8 months of planning and a crash course in Hawaii's slow business pace and I finally had the 3 day, multi event, wedding weekend I was proud of. I found myself in paradise with 106 of my favorite people partying like it's 1999. Beyond my expectations.
Gorgeous, smart bridesmaids in jewel tones, perfect North Shore Hawaii weather 6 days before a hurricane hit, the huge vintage diamond you're marketed since birth, a friggin Hayley Paige 2015 dress that wasn't even out yet, and the kind of supportive, athletic, big, close family you can only hope to marry into.
So why had the 8 months leading up been a mental struggle? Why didn't I think I deserved this and had had a tough time staying present & grateful? Why couldn't this be my story?
Being the product of a divorce battle that lasted through most of my early years, and enough bitterness to warrant a silence embargo for the 2 following decades, I wasn't exactly sold on the whole marriage thing.
After doing research from the age of 8 to 25, I was even less convinced we were intended to be monogamous, let alone able to transcend our biology's need for novelty and our culture's increasing move toward instant gratification.
Were we f%cked?
I set out to research how our species could win this uphill battle if we were game enough to attempt it. What I found made me the relationship coach & healer I am today.
But my past didn't help MY relationship quite the way it's able to help others.
I found myself up against years of protective defense thinking that had rejected marriage as a desirable option.
I had subconsciously dealt with fear and stress around intimate relationships by pushing them into the category "for suckers that don't know better."
This same category claimed many of the feminine skills I hold dear today and help my clients master, but previously had been rejected as silly and shallow.
Even as I understood why I held my previous beliefs, shaking them from my personal story and chosen identity proved tricky.

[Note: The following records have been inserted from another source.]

Definition detectSource (w : World) (userInput : string)
  : Source * string * option error :=
  match detectSource_candidates w userInput with
  | Err err => (UnknownSource, "", Some err)
  | Ok (source, location) => detectSource_resolve w userInput source location
  end.

(** ** Package [docker]: the daemon provider *)

Module Daemon.

(** [types.ImageInspect], the fields the provider reads.  The docker client
    returns the zero value next to every error. *)
Record ImageInspect : Type := {
  RepoTags : list string;
  RepoDigests : list string;
  VirtualSize : Z
}.

Definition ImageInspect_zero : ImageInspect :=
  {| RepoTags := []; RepoDigests := []; VirtualSize := 0 |}.

(** [pullEvent] (declared in pull_status.go): the fields of one status
    message of the pull stream. *)
Record pullEvent : Type := { ID : string; Status : string }.

(** One [decoder.Decode(&thePullEvent)]: the event as it stands after the
    call, or the error of the call.  The end of the list is [io.EOF]. *)
Inductive decode_step : Type :=
| Decoded (ev : pullEvent)
| DecodeFault (err : error).

(** The body of an [ImagePull] response, and the record the daemon holds for
    the reference once that body has been read to its end. *)
Record PullResponse : Type := {
  pr_stream : list decode_step;
  pr_stored : option ImageInspect
}.

(** The [io.ReadCloser] of [ImageSave]: what [io.Copy] returns on it. *)
Record ReadCloser : Type := {
  rc_bytes : Z;
  rc_fault : option error
}.

Record ConfigFile : Type := { Filename : string }.
Record AuthConfig : Type := { Username : string; Password : string }.
Record ImagePullOptions : Type := { RegistryAuth : string }.

(** The image object of the tarball provider. *)
Record Image : Type := { image_handle : nat }.

(** Modelled from the spec: [PullStatus] and its [onEvent] (pull_status.go)
    are not among the sources.  The spec has a mutable record that the
    decoding loop forwards events into and a terminal flag; the record here
    keeps the forwarded events, oldest first, and the flag. *)
Record PullStatus : Type := {
  ps_events : list pullEvent;
  complete : bool
}.

Definition newPullStatus : PullStatus :=
  {| ps_events := []; complete := false |}.

(** What goes onto the bus; the values travel by reference and live in
    [State]. *)
Inductive Event : Type :=
| PullDockerImage (source : string)            (* Value: the pull status *)
| FetchImage (source : string) (size : Z).     (* Value: stage + aggregator *)

(** The collaborators of the provider: each field is the answer of one
    external call. *)
Record Host : Type := {
  tmpDirGen_NewTempDir : result string;
  host_path_Join : string -> string -> string;
  os_Create : string -> option error;
  host_GetClient : option error;
  (* an inspection fault other than a missing image *)
  inspect_fault : option error;
  config_Load : result ConfigFile;
  (* name.ParseReference(image), then ref.Context().RegistryStr() *)
  name_ParseReference_registry : string -> result string;
  cfg_GetAuthConfig : ConfigFile -> string -> result AuthConfig;
  (* json.Encoder.Encode of {username, password} without HTML escaping *)
  json_Encode : string -> string -> result string;
  base64_EncodeToString : string -> string;
  client_ImagePull : string -> ImagePullOptions -> result PullResponse;
  client_ImageSave : string -> result ReadCloser;
  (* NewProviderFromTarball(path, tmpDirGen, tags, digests).Provide() *)
  tarball_Provide : string -> list string -> list string -> result Image
}.

(** What one [Provide] call reads and writes besides its result. *)
Record State : Type := {
  (* daemon side: the record of p.imageStr in the local store *)
  st_local : option ImageInspect;
  (* events published on the bus, oldest first *)
  st_bus : list Event;
  (* the pull status record, once created *)
  st_status : option PullStatus;
  (* the assignments to stage.Current, oldest first (the cell is created
     with Go's zero value, the empty string) *)
  st_stage : list string;
  (* estimateSaveProgress.SetCompleted() was called *)
  st_estimate_completed : bool;
  (* bytes written to the archive file and to copyProgress *)
  st_copied : Z;
  (* the arguments handed to the tarball provider *)
  st_handoff : option (string * list string * list string);
  (* deferred Close calls that ran *)
  st_tar_closed : bool;
  st_reader_closed : bool
}.

Definition init (local : option ImageInspect) : State :=
  {| st_local := local; st_bus := []; st_status := None; st_stage := [];
     st_estimate_completed := false; st_copied := 0; st_handoff := None;
     st_tar_closed := false; st_reader_closed := false |}.

(** *** State and error passing *)

Definition M (A : Type) : Type := State -> State * result A.

Definition ret {A} (a : A) : M A := fun s => (s, Ok a).
Definition fail {A} (e : error) : M A := fun s => (s, Err e).
Definition bind {A B} (m : M A) (k : A -> M B) : M B :=
  fun s => match m s with
           | (s', Ok a) => k a s'
           | (s', Err e) => (s', Err e)
           end.
Definition modify (f : State -> State) : M unit := fun s => (f s, Ok tt).
Definition get : M State := fun s => (s, Ok s).

(** [v, err := call(); if err != nil { return fmt.Errorf(msg, err) }]. *)
Definition call {A} (r : result A) (wrap : error -> error) : M A :=
  match r with
  | Ok a => ret a
  | Err e => fail (wrap e)
  end.

Definition must (r : option error) (wrap : error -> error) : M unit :=
  match r with
  | None => ret tt
  | Some e => fail (wrap e)
  end.

(** [if err != nil { return fmt.Errorf(msg, err) }] after a call with
    effects. *)
Definition rewrap {A} (m : M A) (wrap : error -> error) : M A :=
  fun s => match m s with
           | (s', Ok a) => (s', Ok a)
           | (s', Err e) => (s', Err (wrap e))
           end.

(** [defer f()] around the rest of the function body. *)
Definition defer {A} (f : State -> State) (body : M A) : M A :=
  fun s => let '(s', r) := body s in (f s', r).

Declare Scope go_scope.
Delimit Scope go_scope with go.
Notation "x <- m ;; k" := (bind m (fun x => k))
  (at level 61, m at next level, right associativity) : go_scope.
Notation "m ;;; k" := (bind m (fun _ => k))
  (at level 61, right associativity) : go_scope.
Open Scope go_scope.

(** *** State updates *)

Definition publish (ev : Event) (s : State) : State :=
  {| st_local := st_local s; st_bus := (st_bus s ++ [ev])%list;
     st_status := st_status s; st_stage := st_stage s;
     st_estimate_completed := st_estimate_completed s;
     st_copied := st_copied s; st_handoff := st_handoff s;
     st_tar_closed := st_tar_closed s;
     st_reader_closed := st_reader_closed s |}.

Definition with_status (f : option PullStatus -> option PullStatus)
  (s : State) : State :=
  {| st_local := st_local s; st_bus := st_bus s;
     st_status := f (st_status s); st_stage := st_stage s;
     st_estimate_completed := st_estimate_completed s;
     st_copied := st_copied s; st_handoff := st_handoff s;
     st_tar_closed := st_tar_closed s;
     st_reader_closed := st_reader_closed s |}.

Definition with_local (l : option ImageInspect) (s : State) : State :=
  {| st_local := l; st_bus := st_bus s;
     st_status := st_status s; st_stage := st_stage s;
     st_estimate_completed := st_estimate_completed s;
     st_copied := st_copied s; st_handoff := st_handoff s;
     st_tar_closed := st_tar_closed s;
     st_reader_closed := st_reader_closed s |}.

(** [stage.Current = v]. *)
Definition set_stage (v : string) (s : State) : State :=
  {| st_local := st_local s; st_bus := st_bus s;
     st_status := st_status s; st_stage := (st_stage s ++ [v])%list;
     st_estimate_completed := st_estimate_completed s;
     st_copied := st_copied s; st_handoff := st_handoff s;
     st_tar_closed := st_tar_closed s;
     st_reader_closed := st_reader_closed s |}.

Definition SetCompleted (s : State) : State :=
  {| st_local := st_local s; st_bus := st_bus s;
     st_status := st_status s; st_stage := st_stage s;
     st_estimate_completed := true;
     st_copied := st_copied s; st_handoff := st_handoff s;
     st_tar_closed := st_tar_closed s;
     st_reader_closed := st_reader_closed s |}.

Definition write_bytes (n : Z) (s : State) : State :=
  {| st_local := st_local s; st_bus := st_bus s;
     st_status := st_status s; st_stage := st_stage s;
     st_estimate_completed := st_estimate_completed s;
     st_copied := n; st_handoff := st_handoff s;
     st_tar_closed := st_tar_closed s;
     st_reader_closed := st_reader_closed s |}.

Definition hand_off (h : string * list string * list string) (s : State)
  : State :=
  {| st_local := st_local s; st_bus := st_bus s;
     st_status := st_status s; st_stage := st_stage s;
     st_estimate_completed := st_estimate_completed s;
     st_copied := st_copied s; st_handoff := Some h;
     st_tar_closed := st_tar_closed s;
     st_reader_closed := st_reader_closed s |}.

Definition close_tar (s : State) : State :=
  {| st_local := st_local s; st_bus := st_bus s;
     st_status := st_status s; st_stage := st_stage s;
     st_estimate_completed := st_estimate_completed s;
     st_copied := st_copied s; st_handoff := st_handoff s;
     st_tar_closed := true;
     st_reader_closed := st_reader_closed s |}.

Definition close_reader (s : State) : State :=
  {| st_local := st_local s; st_bus := st_bus s;
     st_status := st_status s; st_stage := st_stage s;
     st_estimate_completed := st_estimate_completed s;
     st_copied := st_copied s; st_handoff := st_handoff s;
     st_tar_closed := st_tar_closed s;
     st_reader_closed := true |}.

So when I found myself in paradise, marrying a wonderful, communicating, value centered man willing to patiently teach me about unconditional love, I felt like a bit of a fraud.
Could I totally get behind this healthy wonderful version of reality that I had rejected for so long?
DId I need the chaotic, volatile, crazy relationship that would either have me manically euphoric or sobbing uncontrollably? The one that I couldn't count on because the highs were only as high as the lowest lows? Did I need the struggle or could I allow love to be easy?
Could I actually work the steps I've used to get clients healthy and choose healthy myself? I was embarrassed I was this far in and still internally debating.
And of course, the universe has a sense of humor and laughs at how little faith we have in ourselves and each other. The man I test, push away, and take for granted is the man that heals my wounds and keeps showing up for my battered self. The man that stood by my side proud as punch to claim me flaws and all.
And the event- oh my was it spectacular. The universe outdid itself in showing me how little I knew about the way things were. I was floored by the sheer numbers let alone quality of people that flew thousands of miles to celebrate with us. They were fun, they rocked the dance floor, they were my perfect group. I felt supported. I felt loved.
And it occurred to me that it was time I got with the crowd and started loving myself. I found myself having to practice allowing. Allowing the good, allowing things to go right.
My past may shape my triggers, but it didn't have to define my future. I could choose to take my own relationship advice and keep showing up, keep becoming my definition of an attractive woman, keep honoring and attending to my partner, and keep choosing positivity even if my default settings wanted to go negative. I can have a healthy partnership. I just need to focus on what I want rather than what I'm afraid of.
Grounded, calm, consistent, peaceful content is replacing fear, scarcity, panic, and chasing. What a more pleasant way to live. Brian's patient consistent presence is most of the reason I've gotten to experience this. Yes I had to choose him and not run after the white rabbit but his energetic strength has given me one of the greatest gifts i could imagine.